■ Exercise objective
From the records below, print exactly the lines starting at the one containing "(** [AsyncTwinEvent.set]: an" and ending at the one containing "foldl (apply_op a b) h ops.", ends included, and nothing else.
____ Records provided
(** The two guarded lines every handler starts with. *)
Definition fetch (src : Source) : io DataFrame :=
  sh <- connect_gsheet src ;;
  sheet_to_dataframe sh.

(** ** Python's [str] and [float] *)

(** [float(s)] on a string, [None] when Python refuses it. *)
Variable float_of_string : string -> option Qc.

(** [str(x)] on a number. *)
Variable str_of_num : Qc -> string.

Definition py_str (c : cell) : string :=
  match c with
  | Str s => s
  | Num q => str_of_num q
  | NaN => "nan"
  end.

Definition py_float (c : cell) : result pyfloat :=
  match c with
  | Num q => Ok (Some q)
  | NaN => Ok None
  | Str s =>
      match float_of_string s with
      | Some q => Ok (Some q)
      | None => Raise ValueError
      end
  end.

(** [str(e)] *)
Definition exn_str (e : exn) : string :=
  match e with
  | SourceError msg => msg
  | KeyError key => ("'" ++ key ++ "'")%string
  | TypeError => "can't multiply sequence by non-int of type 'float'"
  | ValueError => "could not convert string to float"
  | ZeroDivisionError => "float division by zero"
  end.

Definition nat_str (n : nat) : string :=
  string_of_list_ascii (uint_digits (Nat.to_uint n)).

Definition newline : string := String (ascii_of_nat 10) "".

(** [sep.join(lines)] *)
Fixpoint join (sep : string) (lines : list string) : string :=
  match lines with
  | [] => ""
  | [l] => l
  | l :: ls => (l ++ sep ++ join sep ls)%string
  end.

(** ** Query handlers *)

Definition source_error_reply (e : exn) : string :=
  ("Ошибка доступа к Google Sheets: " ++ exn_str e)%string.

(** One turn of the [for _, row in df.iterrows()] loop of [cmd_portfolio]:
    the line it appends and the amount it adds to [total]. *)
Definition portfolio_line (row : record) : result (string * pyfloat) :=
  let symbol := get_default "symbol" (Str "") row in
  let qty := get_default "qty" (Num (qz 0)) row in
  let avg := get_default "avg_price" (Num (qz 0)) row in
  rbind (py_float qty) (fun q =>
  rbind (py_float avg) (fun a =>
  let value := fmul q a in
  Ok ((py_str symbol ++ " — qty: " ++ py_str qty ++ ", price: "
         ++ py_str avg ++ " ₽, value: " ++ format_float true 2 value
         ++ " ₽")%string,
      value))).
(** [data.style]: [None] is the [TypeError] of reading a property of
    [null]; [Some None] is [undefined].  Booleans, numbers, strings and
    arrays have no property of that name, own or inherited. *)
Definition get_style (data : json) : option (option json) :=
  match data with
  | JNull => None
  | JObj fields => Some (assoc "style" fields)
  | JBool _ | JNum _ | JStr _ | JArr _ => Some None
  end.

(** ToString of a parsed value, as the property access [renderMap[...]]
    applies it; [None] is a [TypeError].  An array joins its elements with
    commas, [null] elements giving the empty string.  An object with an own
    [toString] property has no callable conversion left, since no parsed value
    is callable and [Object.prototype.valueOf] returns the object itself; any
    other object gives [[object Object]]. *)
Fixpoint ToString (x : json) : option string :=
  match x with
  | JNull => Some "null"
  | JBool true => Some "true"
  | JBool false => Some "false"
  | JNum n => Some (Number_toString n)
  | JStr s => Some s
  | JArr items =>
      let element (y : json) : option string :=
        match y with JNull => Some "" | _ => ToString y end in
      (fix join_elements (l : list json) : option string :=
         match l with
         | [] => Some ""
         | [y] => element y
         | y :: l' =>
             match element y, join_elements l' with
             | Some a, Some b => Some (a ++ "," ++ b)
             | _, _ => None
             end
         end) items
  | JObj fields =>
      match assoc "toString" fields with
      | Some _ => None
      | None => Some "[object Object]"
      end
  end.

(** ToPropertyKey of the value of [data.style]. *)
Definition ToPropertyKey (x : option json) : option string :=
  match x with
  | None => Some "undefined"
  | Some y => ToString y
  end.

(** A call [fn(data)] with [this] undefined.  Of the inherited methods only
    [toString] and [constructor] return when called this way, and they leave
    the page alone; the others convert [this] to an object first. *)
Definition call (v : variant) (fn : jsvalue) (data : json) (p : page)
  : completion :=
  match fn with
  | RenderFn renderBlank => Normal (clearScreen v p)
  | RenderFn r => render v r data p
  | BuiltinFn name =>
      if String.eqb name "toString" || String.eqb name "constructor"
      then Normal p else TypeError p
  | PrototypeObject | Undefined => TypeError p
  end.
(** * melobot session core: twin events, decorators, sessions, injection

    A shallow embedding of
      - [melobot/utils.py]        (AsyncTwinEvent, cooldown, speedlimit,
                                   async_guard, singleton, RWContext),
      - [melobot/session/base.py] (the session state classes, [Session],
                                   [Session.get], [Session.ctx]),
      - [melobot/_di.py]          (Depends, AutoDepends, inject_deps,
                                   _init_auto_deps),
      - [melobot/plugin/ipc.py]   (the share classes, IPCManager),
      - [melobot/models/session.py] (BotSessionManager),
    with the properties of the specification stated over it, and further
    properties of the code.

    Python objects live in explicit heaps and are referred to by their
    index (object identity); coroutines are functions of the world that
    either finish, raise, or stop at an [await] that really blocks, handing
    back the rest of the coroutine as a continuation. *)

From stdpp Require Import gmap strings list.
From Stdlib Require Import ZArith QArith Qround.
Close Scope Q_scope.

(* ===================================================================== *)
(** ** utils.py: AsyncTwinEvent and get_twin_event                        *)
(* ===================================================================== *)

Module TwinEvent.

(** An [AsyncTwinEvent] object: the flag of [asyncio.Event] and the
    [_twin] reference ([None] until [bind]). *)
Record AsyncTwinEvent := mkTwin { _value : bool; _twin : option nat }.

(** The objects allocated so far; an object's identity is its index. *)
Abbreviation heap := (list AsyncTwinEvent).

(** [AsyncTwinEvent.__init__]: flag unset, no twin. *)
Definition init : AsyncTwinEvent := {| _value := false; _twin := None |}.

Definition alloc (h : heap) : heap * nat := (h ++ [init], length h).

(** [asyncio.Event.is_set]. *)
Definition is_set (h : heap) (self : nat) : bool :=
  match h !! self with Some o => _value o | None => false end.

(** [asyncio.Event.set] and [asyncio.Event.clear], the methods reached
    through [super()]. *)
Definition super_set (h : heap) (self : nat) : heap :=
  match h !! self with
  | Some o => <[self := {| _value := true; _twin := _twin o |}]> h
  | None => h
  end.

Definition super_clear (h : heap) (self : nat) : heap :=
  match h !! self with
  | Some o => <[self := {| _value := false; _twin := _twin o |}]> h
  | None => h
  end.

Definition set_twin (h : heap) (self twin : nat) : heap :=
  match h !! self with
  | Some o => <[self := {| _value := _value o; _twin := Some twin |}]> h
  | None => h
  end.

Definition twin_of (h : heap) (self : nat) : option nat :=
  match h !! self with Some o => _twin o | None => None end.

(** [AsyncTwinEvent.bind]. *)
Definition bind (h : heap) (self twin : nat) : heap :=
  let h := set_twin h self twin in
  if is_set h self then super_clear h twin else super_set h twin.

(** [AsyncTwinEvent.set]: an event object is always truthy, so
    [if self._twin] tests the reference for [None]. *)
Definition set (h : heap) (self : nat) : heap :=
  let h := super_set h self in
  match twin_of h self with
  | Some t => super_clear h t
  | None => h
  end.

(** [AsyncTwinEvent.clear]. *)
Definition clear (h : heap) (self : nat) : heap :=
  let h := super_clear h self in
  match twin_of h self with
  | Some t => super_set h t
  | None => h
  end.

(** [get_twin_event]. *)
Definition get_twin_event (h : heap) : heap * (nat * nat) :=
  let '(h, a) := alloc h in
  let '(h, b) := alloc h in
  let h := bind h a b in
  let h := bind h b a in
  (h, (a, b)).

(** The operations a holder of the pair can perform. *)
Inductive op := OpSet | OpClear.
Inductive side := OnFirst | OnSecond.

Definition apply_op (a b : nat) (h : heap) (o : op * side) : heap :=
  let target := match snd o with OnFirst => a | OnSecond => b end in
  match fst o with
  | OpSet => set h target
  | OpClear => clear h target
  end.

Definition run_ops (a b : nat) (h : heap) (ops : list (op * side)) : heap :=
  foldl (apply_op a b) h ops.

(** Two distinct objects, bound to each other, with opposite flags. *)
Definition twinned (h : heap) (a b : nat) : Prop :=
  a ≠ b ∧
  ∃ va vb,
    h !! a = Some {| _value := va; _twin := Some b |} ∧
    h !! b = Some {| _value := vb; _twin := Some a |} ∧
    xorb va vb = true.

End TwinEvent.

(* ===================================================================== *)
(** ** utils.py: argument validation of the decorators                    *)
(* ===================================================================== *)

Module Utils.

(** The messages with which this file raises [ValidateError]. *)
Inductive ValidateError :=
| SpeedlimitLimit        (* speedlimit: limit must be > 0 *)
| SpeedlimitDuration     (* speedlimit: duration must be > 0 *)
| NotCallable            (* async_guard: func is not callable *)
| NotAwaitable.          (* async_guard: the call returned no awaitable *)

Inductive Exn :=
| EValidate (e : ValidateError)
| EUser (tag : nat).     (* whatever a user callback raises *)

(** Python values as far as [async_guard] looks at them: plain data,
    awaitables (with what awaiting them gives) and callables (with what
    calling them gives). *)
Inductive Obj :=
| Data (n : Z)
| Awaitable (res : Exn + Z)
| Callable (call : list Z → CallResult)
with CallResult :=
| Raises (e : Exn)
| Returns (o : Obj).

Definition callable (o : Obj) : bool :=
  match o with Callable _ => true | _ => false end.

Definition isawaitable (o : Obj) : bool :=
  match o with Awaitable _ => true | _ => false end.

(** [async_guard]. *)
Definition async_guard (func : Obj) (args : list Z) : Exn + Z :=
  match func with
  | Callable call =>
      match call args with
      | Raises e => inl e
      | Returns (Awaitable res) => res
      | Returns _ => inl (EValidate NotAwaitable)
      end
  | _ => inl (EValidate NotCallable)
  end.

(** What [cooldown(...)] builds before it returns [deco_func]: the lock
    and [pre_finish_t], captured by the closure. [now] is the value read
    from [time.perf_counter()]. *)
Record cooldown_env := mkCooldown {
  cd_busy_callback : option Obj;
  cd_cd_callback : option Obj;
  cd_interval : Q;
  cd_alock_locked : bool;
  pre_finish_t : Q
}.

Definition cooldown (now : Q) (busy_callback cd_callback : option Obj)
    (interval : Q) : ValidateError + cooldown_env :=
  inr {| cd_busy_callback := busy_callback;
         cd_cd_callback := cd_callback;
         cd_interval := interval;
         cd_alock_locked := false;
         pre_finish_t := (now - interval - 1)%Q |}.

(** What [speedlimit(...)] builds before it returns [deco_func]. *)
Record speedlimit_env := mkSpeedlimit {
  sl_callback : option Obj;
  sl_limit : Z;
  sl_duration : Z;
  called_num : Z;
  min_start : Q
}.

Definition speedlimit (now : Q) (callback : option Obj)
    (limit duration : Z) : ValidateError + speedlimit_env :=
  if (limit <=? 0)%Z then inl SpeedlimitLimit
  else if (duration <=? 0)%Z then inl SpeedlimitDuration
  else inr {| sl_callback := callback;
              sl_limit := limit;
              sl_duration := duration;
              called_num := 0%Z;
              min_start := now |}.

End Utils.

(* ===================================================================== *)
(** ** session/base.py                                                    *)
(* ===================================================================== *)

Module SessionBase.

(** A [Rule] object, known by its identity: the registry is a dict keyed
    by rule objects, which hash by identity. *)
Definition Rule := nat.

(** The four state classes; [Session._state] always holds an instance of
    one of them, whose only field is the back reference to the session. *)
Inductive SessionStateClass :=
| SpareSessionState
| WorkingSessionState
| SuspendSessionState
| ExpireSessionState.

#[global] Instance SessionStateClass_eq_dec : EqDecision SessionStateClass.
Proof. solve_decision. Defined.

(** The three ways [SessionStateError] is built: from the name of the
    refused method, or from one of the two explicit texts. *)
Inductive SessionStateMsg :=
| Unsupported (meth : string)
| NoRuleForRest
| NoRuleForSuspend.

Inductive Exn :=
| SessionStateError (msg : SessionStateMsg)
| CancelledError               (* asyncio.CancelledError *)
| KeyError                     (* dict lookup, set.remove *)
| LookupError                  (* no session in the context *)
| NoSuchObject                 (* a reference outside the heap; Python has none *)
| UserError (tag : nat).       (* whatever a handler body raises *)

(** The two condition variables of a session. *)
Inductive Cond :=
| refresh_cond (s : nat)
| wakeup_cond (s : nat).

(** What the other tasks can observe of a call besides the world:
    [cond.notify()] and the call of [nowait_cb]. *)
Inductive Effect :=
| Notify (c : Cond)
| CallNowaitCb (cb : nat).

(** How an [await] on a condition ends. *)
Inductive wake := Notified | TimedOut | Cancelled.

Section WithEvents.

Context {EventT : Type}.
________
■ Solution to this problem
(** [AsyncTwinEvent.set]: an event object is always truthy, so
    [if self._twin] tests the reference for [None]. *)
Definition set (h : heap) (self : nat) : heap :=
  let h := super_set h self in
  match twin_of h self with
  | Some t => super_clear h t
  | None => h
  end.

(** [AsyncTwinEvent.clear]. *)
Definition clear (h : heap) (self : nat) : heap :=
  let h := super_clear h self in
  match twin_of h self with
  | Some t => super_set h t
  | None => h
  end.

(** [get_twin_event]. *)
Definition get_twin_event (h : heap) : heap * (nat * nat) :=
  let '(h, a) := alloc h in
  let '(h, b) := alloc h in
  let h := bind h a b in
  let h := bind h b a in
  (h, (a, b)).

(** The operations a holder of the pair can perform. *)
Inductive op := OpSet | OpClear.
Inductive side := OnFirst | OnSecond.

Definition apply_op (a b : nat) (h : heap) (o : op * side) : heap :=
  let target := match snd o with OnFirst => a | OnSecond => b end in
  match fst o with
  | OpSet => set h target
  | OpClear => clear h target
  end.

Definition run_ops (a b : nat) (h : heap) (ops : list (op * side)) : heap :=
  foldl (apply_op a b) h ops.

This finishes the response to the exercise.